Flea beetle numbers were quite high in Manitoba in 2018, making them “probably at the top of the list of (insects) to watch out for this year,” said John Gavloski, extension entomologist with Manitoba Agriculture.
“They seem to overwinter quite well, even in very cold winters,” Gavloski said, and “even if we get bitter cold temperatures, I wouldn’t count on there being significant winterkill for flea beetles.”
The insect doesn’t like to overwinter in fields, he noted; rather, it moves into shelterbelts, hedgerows and other areas where it can hole up under a dense layer of debris.
With large flea beetle numbers likely going into the spring, the next thing to watch will be weather around seeding time.
“If we’re lucky and we get conditions where germination is quick and early-season growth is quick, the seed treatments might be all they need,” said Gavloski. However, any weather-related delays can leave crops susceptible to the insect.

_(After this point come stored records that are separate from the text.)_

Ltac gen_cc :=
  repeat match goal with
  | H : cc_inv ?x |- context [recursiveVisit ?x ?d ?s] =>
      let v := fresh "v" in let Hv := fresh "Hv" in
      pose proof (H d s) as Hv; set (v := recursiveVisit x d s) in *; clearbody v
  | H : cc_inv ?x, H' : context [recursiveVisit ?x ?d ?s] |- _ =>
      let v := fresh "v" in let Hv := fresh "Hv" in
      pose proof (H d s) as Hv; set (v := recursiveVisit x d s) in *; clearbody v
  | H : Forall _ ?l |- context [fold_left (fun st c => recursiveVisit c ?d st) ?l ?s] =>
      let v := fresh "v" in let Hv := fresh "Hv" in
      pose proof (fold_cc_inv l H d s) as Hv;
      set (v := fold_left (fun st c => recursiveVisit c d st) l s) in *; clearbody v
  | H : Forall _ ?l, H' : context [fold_left (fun st c => recursiveVisit c ?d st) ?l ?s] |- _ =>
      let v := fresh "v" in let Hv := fresh "Hv" in
      pose proof (fold_cc_inv l H d s) as Hv;
      set (v := fold_left (fun st c => recursiveVisit c d st) l s) in *; clearbody v
  end.

Lemma visit_cc_inv (n : node) : cc_inv n.
Proof.
  induction n using node_ind'; unfold oP in *;
    repeat match goal with o : option node |- _ => destruct o end;
    intros d st; cbn [recursiveVisit];
    try (destruct (isLogical op));
    gen_cc;
    unfold cc_good, cc_depth, cc_branch, cc_logical in *;
    cbn [cc_Score cc_LogicalOps cc_BranchingScore cc_maxDepth] in *;
    repeat match goal with
    | |- context [Nat.ltb ?a ?b] => destruct (Nat.ltb_spec a b)
    | H : context [Nat.ltb ?a ?b] |- _ => destruct (Nat.ltb_spec a b)
    end;
    lia.
Qed.

(* ------------------------------------------------------------------ *)
(** ** Invariants of the readability visit *)

(** What a call [recReadability n d] does to the accumulator: the
    nesting reached is at most [d] plus the number of branches it
    counts. *)
Definition rd_good (d : nat) (acc acc' : readabilityAcc) : Prop :=
  acc_branchCount acc <= acc_branchCount acc' /\
  acc_maxNesting acc' <= Nat.max (acc_maxNesting acc) (d + (acc_branchCount acc' - acc_branchCount acc)).

Definition rd_inv (n : node) : Prop := forall d acc, rd_good d acc (recReadability n d acc).

Lemma rd_good_trans d a1 a2 a3 : rd_good d a1 a2 -> rd_good d a2 a3 -> rd_good d a1 a3.
Proof. unfold rd_good. lia. Qed.

Lemma fold_rd_inv (l : list node) : Forall rd_inv l ->
  forall d acc, rd_good d acc (fold_left (fun acc c => recReadability c d acc) l acc).
Proof.
  induction l as [|x l IH]; intros Hl d acc; simpl.
  - unfold rd_good. lia.
  - inversion Hl as [|? ? Hx Hl']; subst.
    eapply rd_good_trans; [apply Hx|]. by apply IH.
Qed.

Ltac gen_rd :=
  repeat match goal with
  | H : rd_inv ?x |- context [recReadability ?x ?d ?s] =>
      let v := fresh "v" in let Hv := fresh "Hv" in
      pose proof (H d s) as Hv; set (v := recReadability x d s) in *; clearbody v
  | H : rd_inv ?x, H' : context [recReadability ?x ?d ?s] |- _ =>
      let v := fresh "v" in let Hv := fresh "Hv" in
      pose proof (H d s) as Hv; set (v := recReadability x d s) in *; clearbody v
  | H : Forall _ ?l |- context [fold_left (fun acc c => recReadability c ?d acc) ?l ?s] =>
      let v := fresh "v" in let Hv := fresh "Hv" in
      pose proof (fold_rd_inv l H d s) as Hv;
      set (v := fold_left (fun acc c => recReadability c d acc) l s) in *; clearbody v
  | H : Forall _ ?l, H' : context [fold_left (fun acc c => recReadability c ?d acc) ?l ?s] |- _ =>
      let v := fresh "v" in let Hv := fresh "Hv" in
      pose proof (fold_rd_inv l H d s) as Hv;
      set (v := fold_left (fun acc c => recReadability c d acc) l s) in *; clearbody v
  end.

Producers should keep an eye on their fields over the first few weeks of growth, he said.
“Once you get three or four true leaves, the crops can usually compensate well enough and extra sprays aren’t needed,” he said.
Building populations of bertha armyworms in the province could also pose problems in 2019. Some spraying took place in the province’s west in 2018.
Cutworm populations have been high for a number of years already, Gavloski said, noting the pest is typically more cyclical, with numbers tapering off due to natural enemies.
However, given recent cutworm populations, “we seem to be stuck with higher numbers,” he said.
Grasshopper risk is relatively low across the province, with only moderate issues possible in some localized areas, according to forecast maps.
— Phil Franz-Warkentin writes for MarketsFarm, a division of Glacier FarmMedia specializing in grain and commodity market analysis and reporting.